— WHAT THE TASK REQUIRES —
Every line below from the one containing "[mkMember 13 MultiXactStatusForShare;" through the one containing "simpl. destruct (Z.eqb_spec x 20); [done|]." must be transcribed exactly. Omit all lines outside that stretch.

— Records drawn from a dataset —
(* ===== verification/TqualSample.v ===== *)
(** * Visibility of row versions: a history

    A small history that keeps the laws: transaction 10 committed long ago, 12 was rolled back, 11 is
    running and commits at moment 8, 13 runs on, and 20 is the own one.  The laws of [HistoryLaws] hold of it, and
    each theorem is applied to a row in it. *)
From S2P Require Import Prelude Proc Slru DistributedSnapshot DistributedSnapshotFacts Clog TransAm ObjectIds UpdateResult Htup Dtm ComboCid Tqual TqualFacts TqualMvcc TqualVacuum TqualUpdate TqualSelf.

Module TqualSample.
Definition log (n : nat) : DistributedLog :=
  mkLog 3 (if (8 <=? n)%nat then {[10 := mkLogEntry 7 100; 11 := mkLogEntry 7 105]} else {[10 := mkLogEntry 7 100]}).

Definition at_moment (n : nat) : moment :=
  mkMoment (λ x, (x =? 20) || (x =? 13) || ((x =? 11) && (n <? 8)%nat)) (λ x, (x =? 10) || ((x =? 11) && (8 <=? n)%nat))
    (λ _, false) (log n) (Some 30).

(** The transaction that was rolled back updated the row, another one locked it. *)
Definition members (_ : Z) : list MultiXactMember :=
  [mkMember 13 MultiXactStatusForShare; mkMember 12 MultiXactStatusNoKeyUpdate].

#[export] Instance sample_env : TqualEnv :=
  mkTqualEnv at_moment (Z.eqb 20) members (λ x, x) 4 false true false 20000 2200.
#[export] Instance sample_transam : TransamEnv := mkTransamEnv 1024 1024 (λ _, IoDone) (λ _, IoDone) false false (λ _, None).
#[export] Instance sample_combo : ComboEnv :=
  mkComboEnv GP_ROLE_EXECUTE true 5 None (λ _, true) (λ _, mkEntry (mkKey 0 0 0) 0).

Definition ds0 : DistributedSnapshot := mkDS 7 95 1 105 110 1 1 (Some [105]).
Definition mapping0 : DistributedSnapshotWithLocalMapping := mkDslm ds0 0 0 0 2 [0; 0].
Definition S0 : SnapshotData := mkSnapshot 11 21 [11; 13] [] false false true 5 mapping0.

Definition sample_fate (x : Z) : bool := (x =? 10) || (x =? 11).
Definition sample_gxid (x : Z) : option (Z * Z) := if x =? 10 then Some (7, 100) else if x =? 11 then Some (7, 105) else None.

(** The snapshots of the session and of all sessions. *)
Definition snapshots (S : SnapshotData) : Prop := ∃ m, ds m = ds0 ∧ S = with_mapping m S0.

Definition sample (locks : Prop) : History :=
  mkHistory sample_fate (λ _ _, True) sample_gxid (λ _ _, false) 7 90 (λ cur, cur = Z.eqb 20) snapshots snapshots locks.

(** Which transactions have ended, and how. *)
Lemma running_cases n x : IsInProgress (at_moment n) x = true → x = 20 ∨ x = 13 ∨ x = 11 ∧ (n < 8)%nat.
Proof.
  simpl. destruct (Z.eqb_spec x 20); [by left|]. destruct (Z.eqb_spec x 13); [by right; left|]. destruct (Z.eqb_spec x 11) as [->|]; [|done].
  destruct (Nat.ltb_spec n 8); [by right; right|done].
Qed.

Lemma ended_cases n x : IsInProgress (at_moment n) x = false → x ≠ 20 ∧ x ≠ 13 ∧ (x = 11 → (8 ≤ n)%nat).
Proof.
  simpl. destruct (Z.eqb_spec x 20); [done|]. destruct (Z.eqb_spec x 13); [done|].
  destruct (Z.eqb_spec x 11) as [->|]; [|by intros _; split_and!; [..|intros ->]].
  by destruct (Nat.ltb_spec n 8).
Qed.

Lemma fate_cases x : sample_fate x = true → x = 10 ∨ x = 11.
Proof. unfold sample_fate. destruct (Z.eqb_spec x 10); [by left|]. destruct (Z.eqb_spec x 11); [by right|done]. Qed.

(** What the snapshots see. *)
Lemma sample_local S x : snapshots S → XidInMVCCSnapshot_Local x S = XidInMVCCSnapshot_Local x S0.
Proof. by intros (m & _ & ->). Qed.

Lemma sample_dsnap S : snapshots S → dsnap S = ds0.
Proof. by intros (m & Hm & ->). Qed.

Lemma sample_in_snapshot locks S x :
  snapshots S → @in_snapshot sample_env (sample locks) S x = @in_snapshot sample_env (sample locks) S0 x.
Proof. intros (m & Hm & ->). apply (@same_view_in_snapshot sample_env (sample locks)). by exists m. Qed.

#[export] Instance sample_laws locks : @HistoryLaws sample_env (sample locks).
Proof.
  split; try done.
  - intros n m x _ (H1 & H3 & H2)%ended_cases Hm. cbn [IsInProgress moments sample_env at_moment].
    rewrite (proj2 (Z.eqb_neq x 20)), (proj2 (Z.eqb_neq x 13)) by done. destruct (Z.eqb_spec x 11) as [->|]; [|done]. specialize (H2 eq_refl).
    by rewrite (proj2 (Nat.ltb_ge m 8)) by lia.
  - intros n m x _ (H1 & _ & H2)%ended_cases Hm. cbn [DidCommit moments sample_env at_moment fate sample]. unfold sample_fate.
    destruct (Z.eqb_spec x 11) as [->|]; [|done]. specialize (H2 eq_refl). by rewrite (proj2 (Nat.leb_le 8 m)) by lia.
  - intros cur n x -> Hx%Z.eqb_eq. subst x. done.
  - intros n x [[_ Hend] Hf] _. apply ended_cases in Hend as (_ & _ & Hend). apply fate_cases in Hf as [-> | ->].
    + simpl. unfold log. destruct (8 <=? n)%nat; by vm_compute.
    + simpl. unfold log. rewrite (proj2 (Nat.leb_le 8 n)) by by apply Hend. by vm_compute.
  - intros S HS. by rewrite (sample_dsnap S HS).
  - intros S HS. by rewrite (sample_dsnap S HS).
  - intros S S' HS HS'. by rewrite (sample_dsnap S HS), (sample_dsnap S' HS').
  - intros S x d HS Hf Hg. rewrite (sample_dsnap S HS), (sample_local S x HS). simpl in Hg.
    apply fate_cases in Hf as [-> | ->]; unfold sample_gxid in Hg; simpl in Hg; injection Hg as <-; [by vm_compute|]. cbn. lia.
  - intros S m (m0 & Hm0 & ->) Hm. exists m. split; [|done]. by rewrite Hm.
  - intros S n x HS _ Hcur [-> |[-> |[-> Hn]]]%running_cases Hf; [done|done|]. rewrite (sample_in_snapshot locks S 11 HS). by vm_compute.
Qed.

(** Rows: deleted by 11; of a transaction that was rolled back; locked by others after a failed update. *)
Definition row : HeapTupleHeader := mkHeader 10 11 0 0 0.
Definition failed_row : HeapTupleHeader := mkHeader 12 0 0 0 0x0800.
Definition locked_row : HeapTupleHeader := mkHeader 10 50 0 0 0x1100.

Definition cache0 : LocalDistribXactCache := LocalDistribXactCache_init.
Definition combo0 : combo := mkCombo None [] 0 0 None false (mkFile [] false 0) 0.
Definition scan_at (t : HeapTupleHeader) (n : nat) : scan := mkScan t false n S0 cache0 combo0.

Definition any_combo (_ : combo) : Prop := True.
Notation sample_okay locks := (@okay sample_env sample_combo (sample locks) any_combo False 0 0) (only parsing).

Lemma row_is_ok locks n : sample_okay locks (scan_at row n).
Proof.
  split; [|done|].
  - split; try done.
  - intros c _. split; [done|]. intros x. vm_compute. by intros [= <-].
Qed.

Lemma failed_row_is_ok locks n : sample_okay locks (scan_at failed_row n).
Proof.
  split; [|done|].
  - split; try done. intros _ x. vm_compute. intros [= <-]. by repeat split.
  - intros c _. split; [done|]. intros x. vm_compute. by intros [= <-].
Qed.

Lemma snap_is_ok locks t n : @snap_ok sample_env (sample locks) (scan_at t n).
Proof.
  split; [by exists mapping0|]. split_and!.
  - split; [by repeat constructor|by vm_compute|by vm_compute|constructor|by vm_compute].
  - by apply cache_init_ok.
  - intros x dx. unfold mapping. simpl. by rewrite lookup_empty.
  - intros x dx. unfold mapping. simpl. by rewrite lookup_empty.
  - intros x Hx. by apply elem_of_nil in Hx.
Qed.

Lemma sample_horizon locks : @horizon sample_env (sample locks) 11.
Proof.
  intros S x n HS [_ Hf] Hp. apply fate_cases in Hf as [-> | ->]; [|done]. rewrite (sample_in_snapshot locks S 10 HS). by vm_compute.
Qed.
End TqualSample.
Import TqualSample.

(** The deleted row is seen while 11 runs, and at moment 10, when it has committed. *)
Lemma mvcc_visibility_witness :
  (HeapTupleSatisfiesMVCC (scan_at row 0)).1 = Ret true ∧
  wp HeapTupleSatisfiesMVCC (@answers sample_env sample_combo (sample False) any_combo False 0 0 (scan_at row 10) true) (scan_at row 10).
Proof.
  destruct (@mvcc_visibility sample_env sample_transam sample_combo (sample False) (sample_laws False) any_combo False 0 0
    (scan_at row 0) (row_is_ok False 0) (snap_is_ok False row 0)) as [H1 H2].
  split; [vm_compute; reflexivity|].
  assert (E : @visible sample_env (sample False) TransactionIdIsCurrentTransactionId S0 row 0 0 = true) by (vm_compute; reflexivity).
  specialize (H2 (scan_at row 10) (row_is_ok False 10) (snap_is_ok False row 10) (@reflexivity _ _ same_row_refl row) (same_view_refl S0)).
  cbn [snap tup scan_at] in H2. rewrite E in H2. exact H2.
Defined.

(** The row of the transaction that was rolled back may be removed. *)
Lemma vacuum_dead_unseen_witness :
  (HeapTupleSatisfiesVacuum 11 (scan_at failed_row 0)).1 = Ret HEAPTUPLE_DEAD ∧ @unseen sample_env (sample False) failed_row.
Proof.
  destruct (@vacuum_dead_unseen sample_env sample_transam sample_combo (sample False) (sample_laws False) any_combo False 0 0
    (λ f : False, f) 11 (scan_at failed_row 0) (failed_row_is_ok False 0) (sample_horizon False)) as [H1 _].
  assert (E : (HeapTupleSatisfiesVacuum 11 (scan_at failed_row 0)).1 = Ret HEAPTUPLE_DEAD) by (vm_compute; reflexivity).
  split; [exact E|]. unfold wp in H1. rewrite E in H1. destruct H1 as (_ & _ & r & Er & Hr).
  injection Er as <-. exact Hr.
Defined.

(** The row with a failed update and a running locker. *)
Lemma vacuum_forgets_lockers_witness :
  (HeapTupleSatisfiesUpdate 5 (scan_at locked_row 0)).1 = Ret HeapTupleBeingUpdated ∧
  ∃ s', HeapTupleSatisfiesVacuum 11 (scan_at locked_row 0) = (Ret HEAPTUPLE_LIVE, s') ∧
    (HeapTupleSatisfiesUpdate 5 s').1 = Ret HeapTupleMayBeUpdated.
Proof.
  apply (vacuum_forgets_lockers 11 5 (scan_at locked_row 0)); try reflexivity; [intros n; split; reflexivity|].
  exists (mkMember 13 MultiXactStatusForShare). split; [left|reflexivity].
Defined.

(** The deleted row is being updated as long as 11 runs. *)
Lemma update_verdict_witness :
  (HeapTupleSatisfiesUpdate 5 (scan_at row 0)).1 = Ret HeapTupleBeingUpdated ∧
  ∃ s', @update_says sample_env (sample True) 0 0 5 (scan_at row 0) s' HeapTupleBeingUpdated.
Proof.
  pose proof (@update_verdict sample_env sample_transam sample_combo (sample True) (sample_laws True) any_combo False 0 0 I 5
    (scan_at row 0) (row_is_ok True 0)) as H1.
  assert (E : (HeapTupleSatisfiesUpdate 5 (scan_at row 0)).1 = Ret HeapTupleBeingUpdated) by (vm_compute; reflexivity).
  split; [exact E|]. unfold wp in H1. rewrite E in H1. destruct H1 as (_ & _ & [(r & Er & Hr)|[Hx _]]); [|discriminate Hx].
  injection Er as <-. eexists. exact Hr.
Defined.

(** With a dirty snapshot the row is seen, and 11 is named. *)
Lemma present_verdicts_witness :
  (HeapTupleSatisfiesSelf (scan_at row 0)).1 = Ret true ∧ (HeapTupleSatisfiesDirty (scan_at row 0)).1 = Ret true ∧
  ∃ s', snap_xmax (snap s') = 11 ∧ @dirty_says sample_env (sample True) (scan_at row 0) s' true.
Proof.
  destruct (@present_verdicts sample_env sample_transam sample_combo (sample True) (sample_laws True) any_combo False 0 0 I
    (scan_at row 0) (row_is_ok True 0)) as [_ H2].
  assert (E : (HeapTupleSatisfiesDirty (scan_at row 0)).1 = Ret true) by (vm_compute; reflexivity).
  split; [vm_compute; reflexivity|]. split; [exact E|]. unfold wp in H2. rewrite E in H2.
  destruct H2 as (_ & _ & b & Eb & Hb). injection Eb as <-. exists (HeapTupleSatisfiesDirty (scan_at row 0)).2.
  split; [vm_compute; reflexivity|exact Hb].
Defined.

* * *

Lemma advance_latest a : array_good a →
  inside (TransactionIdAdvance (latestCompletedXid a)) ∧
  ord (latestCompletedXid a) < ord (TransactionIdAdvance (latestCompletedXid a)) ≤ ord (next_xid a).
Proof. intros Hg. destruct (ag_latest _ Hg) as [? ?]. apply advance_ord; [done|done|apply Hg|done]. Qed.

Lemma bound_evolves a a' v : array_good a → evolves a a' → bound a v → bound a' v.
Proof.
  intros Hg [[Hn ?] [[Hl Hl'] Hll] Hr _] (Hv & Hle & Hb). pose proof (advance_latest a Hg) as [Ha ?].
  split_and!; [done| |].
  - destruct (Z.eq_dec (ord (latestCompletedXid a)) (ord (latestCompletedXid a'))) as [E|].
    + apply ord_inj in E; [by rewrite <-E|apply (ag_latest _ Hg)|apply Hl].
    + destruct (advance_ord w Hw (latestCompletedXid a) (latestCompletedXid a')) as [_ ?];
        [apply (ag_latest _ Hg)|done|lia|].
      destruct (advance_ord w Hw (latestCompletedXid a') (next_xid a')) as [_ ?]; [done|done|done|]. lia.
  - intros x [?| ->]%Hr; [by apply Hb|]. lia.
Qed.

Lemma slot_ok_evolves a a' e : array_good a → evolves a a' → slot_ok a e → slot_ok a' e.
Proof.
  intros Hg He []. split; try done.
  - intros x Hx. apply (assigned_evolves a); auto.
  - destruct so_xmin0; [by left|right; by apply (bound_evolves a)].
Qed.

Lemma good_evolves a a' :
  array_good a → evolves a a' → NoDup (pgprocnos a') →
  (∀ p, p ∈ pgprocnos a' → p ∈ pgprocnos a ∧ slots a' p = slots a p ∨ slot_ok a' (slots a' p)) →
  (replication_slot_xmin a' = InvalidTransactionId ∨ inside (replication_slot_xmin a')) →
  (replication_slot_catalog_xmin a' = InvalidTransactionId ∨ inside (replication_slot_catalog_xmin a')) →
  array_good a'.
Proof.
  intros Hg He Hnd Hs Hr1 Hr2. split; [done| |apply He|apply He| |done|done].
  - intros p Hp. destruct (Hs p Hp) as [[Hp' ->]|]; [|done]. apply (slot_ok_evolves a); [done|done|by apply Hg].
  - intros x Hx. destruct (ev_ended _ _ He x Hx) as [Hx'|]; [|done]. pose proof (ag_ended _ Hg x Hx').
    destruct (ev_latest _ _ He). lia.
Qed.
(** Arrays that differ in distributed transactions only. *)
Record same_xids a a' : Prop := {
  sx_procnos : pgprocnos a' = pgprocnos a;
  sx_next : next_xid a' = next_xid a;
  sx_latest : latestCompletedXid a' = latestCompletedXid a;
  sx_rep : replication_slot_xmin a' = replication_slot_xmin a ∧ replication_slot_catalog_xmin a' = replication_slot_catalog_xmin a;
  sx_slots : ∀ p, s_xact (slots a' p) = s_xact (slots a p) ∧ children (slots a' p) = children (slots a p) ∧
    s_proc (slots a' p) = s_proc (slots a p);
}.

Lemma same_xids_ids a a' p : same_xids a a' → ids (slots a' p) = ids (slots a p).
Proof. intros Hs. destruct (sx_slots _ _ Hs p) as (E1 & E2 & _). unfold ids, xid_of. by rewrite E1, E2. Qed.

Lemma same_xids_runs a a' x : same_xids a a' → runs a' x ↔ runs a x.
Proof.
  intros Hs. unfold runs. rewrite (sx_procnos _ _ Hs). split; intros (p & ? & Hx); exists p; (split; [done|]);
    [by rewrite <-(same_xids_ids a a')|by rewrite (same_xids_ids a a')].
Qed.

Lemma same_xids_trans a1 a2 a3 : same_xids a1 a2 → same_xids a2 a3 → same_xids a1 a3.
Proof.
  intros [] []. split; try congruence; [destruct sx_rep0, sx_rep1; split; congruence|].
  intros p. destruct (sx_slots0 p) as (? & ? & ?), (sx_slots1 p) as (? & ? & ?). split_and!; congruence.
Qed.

...

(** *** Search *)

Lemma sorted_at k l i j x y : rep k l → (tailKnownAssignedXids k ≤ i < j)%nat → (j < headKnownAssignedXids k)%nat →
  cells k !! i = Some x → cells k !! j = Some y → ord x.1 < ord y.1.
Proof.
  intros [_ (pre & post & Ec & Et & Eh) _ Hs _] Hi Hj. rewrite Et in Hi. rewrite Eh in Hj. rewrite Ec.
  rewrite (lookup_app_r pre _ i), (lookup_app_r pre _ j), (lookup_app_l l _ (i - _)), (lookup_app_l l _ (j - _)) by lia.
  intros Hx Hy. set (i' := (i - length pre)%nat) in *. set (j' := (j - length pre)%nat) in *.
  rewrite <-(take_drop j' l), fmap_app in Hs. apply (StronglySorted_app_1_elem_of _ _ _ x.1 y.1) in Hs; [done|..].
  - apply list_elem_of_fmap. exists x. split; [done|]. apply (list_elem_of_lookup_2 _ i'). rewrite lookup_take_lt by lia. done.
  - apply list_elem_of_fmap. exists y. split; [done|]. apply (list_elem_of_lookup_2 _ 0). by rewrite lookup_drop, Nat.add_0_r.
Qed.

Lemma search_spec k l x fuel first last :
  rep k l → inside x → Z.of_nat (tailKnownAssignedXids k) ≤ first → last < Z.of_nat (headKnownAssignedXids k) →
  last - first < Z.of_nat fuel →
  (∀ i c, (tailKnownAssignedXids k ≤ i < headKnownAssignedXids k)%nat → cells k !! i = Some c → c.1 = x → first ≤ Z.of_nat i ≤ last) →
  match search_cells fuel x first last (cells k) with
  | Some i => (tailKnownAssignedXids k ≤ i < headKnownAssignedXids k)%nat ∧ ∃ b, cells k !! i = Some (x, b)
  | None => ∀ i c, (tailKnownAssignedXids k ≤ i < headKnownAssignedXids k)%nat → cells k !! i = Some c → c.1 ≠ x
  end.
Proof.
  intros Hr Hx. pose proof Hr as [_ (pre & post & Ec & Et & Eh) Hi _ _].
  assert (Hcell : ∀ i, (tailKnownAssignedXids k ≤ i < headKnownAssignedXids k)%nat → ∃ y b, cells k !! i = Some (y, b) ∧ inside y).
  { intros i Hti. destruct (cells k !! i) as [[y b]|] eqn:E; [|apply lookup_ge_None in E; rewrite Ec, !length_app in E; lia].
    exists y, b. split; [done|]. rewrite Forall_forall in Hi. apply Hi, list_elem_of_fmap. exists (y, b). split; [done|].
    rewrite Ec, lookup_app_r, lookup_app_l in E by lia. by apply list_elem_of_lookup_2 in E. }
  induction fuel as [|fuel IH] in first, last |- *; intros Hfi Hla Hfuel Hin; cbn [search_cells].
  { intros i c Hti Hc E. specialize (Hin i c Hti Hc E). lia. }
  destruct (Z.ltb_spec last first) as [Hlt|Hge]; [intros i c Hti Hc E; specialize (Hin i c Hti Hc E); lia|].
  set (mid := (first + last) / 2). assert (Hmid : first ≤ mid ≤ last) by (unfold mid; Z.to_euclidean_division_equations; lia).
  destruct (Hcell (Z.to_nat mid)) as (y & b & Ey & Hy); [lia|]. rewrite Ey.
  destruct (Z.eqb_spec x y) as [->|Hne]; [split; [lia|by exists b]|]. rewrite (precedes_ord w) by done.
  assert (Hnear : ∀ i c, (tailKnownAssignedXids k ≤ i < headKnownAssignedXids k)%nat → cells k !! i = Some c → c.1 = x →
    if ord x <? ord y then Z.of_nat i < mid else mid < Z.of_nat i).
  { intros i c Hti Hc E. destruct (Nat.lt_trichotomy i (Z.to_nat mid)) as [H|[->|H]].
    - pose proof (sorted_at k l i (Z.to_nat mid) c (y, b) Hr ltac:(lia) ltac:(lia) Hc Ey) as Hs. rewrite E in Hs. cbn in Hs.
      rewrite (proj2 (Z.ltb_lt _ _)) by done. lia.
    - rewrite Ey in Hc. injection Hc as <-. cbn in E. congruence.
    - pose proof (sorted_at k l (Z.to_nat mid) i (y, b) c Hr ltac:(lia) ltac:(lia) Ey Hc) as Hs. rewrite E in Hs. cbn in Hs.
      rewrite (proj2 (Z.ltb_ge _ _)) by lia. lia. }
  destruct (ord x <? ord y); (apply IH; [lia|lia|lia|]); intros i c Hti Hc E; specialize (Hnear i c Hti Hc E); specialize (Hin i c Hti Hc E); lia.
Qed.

— EXERCISE ANSWER —
  [mkMember 13 MultiXactStatusForShare; mkMember 12 MultiXactStatusNoKeyUpdate].

#[export] Instance sample_env : TqualEnv :=
  mkTqualEnv at_moment (Z.eqb 20) members (λ x, x) 4 false true false 20000 2200.
#[export] Instance sample_transam : TransamEnv := mkTransamEnv 1024 1024 (λ _, IoDone) (λ _, IoDone) false false (λ _, None).
#[export] Instance sample_combo : ComboEnv :=
  mkComboEnv GP_ROLE_EXECUTE true 5 None (λ _, true) (λ _, mkEntry (mkKey 0 0 0) 0).

Definition ds0 : DistributedSnapshot := mkDS 7 95 1 105 110 1 1 (Some [105]).
Definition mapping0 : DistributedSnapshotWithLocalMapping := mkDslm ds0 0 0 0 2 [0; 0].
Definition S0 : SnapshotData := mkSnapshot 11 21 [11; 13] [] false false true 5 mapping0.

Definition sample_fate (x : Z) : bool := (x =? 10) || (x =? 11).
Definition sample_gxid (x : Z) : option (Z * Z) := if x =? 10 then Some (7, 100) else if x =? 11 then Some (7, 105) else None.

(** The snapshots of the session and of all sessions. *)
Definition snapshots (S : SnapshotData) : Prop := ∃ m, ds m = ds0 ∧ S = with_mapping m S0.

Definition sample (locks : Prop) : History :=
  mkHistory sample_fate (λ _ _, True) sample_gxid (λ _ _, false) 7 90 (λ cur, cur = Z.eqb 20) snapshots snapshots locks.

(** Which transactions have ended, and how. *)
Lemma running_cases n x : IsInProgress (at_moment n) x = true → x = 20 ∨ x = 13 ∨ x = 11 ∧ (n < 8)%nat.
Proof.
  simpl. destruct (Z.eqb_spec x 20); [by left|]. destruct (Z.eqb_spec x 13); [by right; left|]. destruct (Z.eqb_spec x 11) as [->|]; [|done].
  destruct (Nat.ltb_spec n 8); [by right; right|done].
Qed.

Lemma ended_cases n x : IsInProgress (at_moment n) x = false → x ≠ 20 ∧ x ≠ 13 ∧ (x = 11 → (8 ≤ n)%nat).
Proof.
  simpl. destruct (Z.eqb_spec x 20); [done|]. destruct (Z.eqb_spec x 13); [done|].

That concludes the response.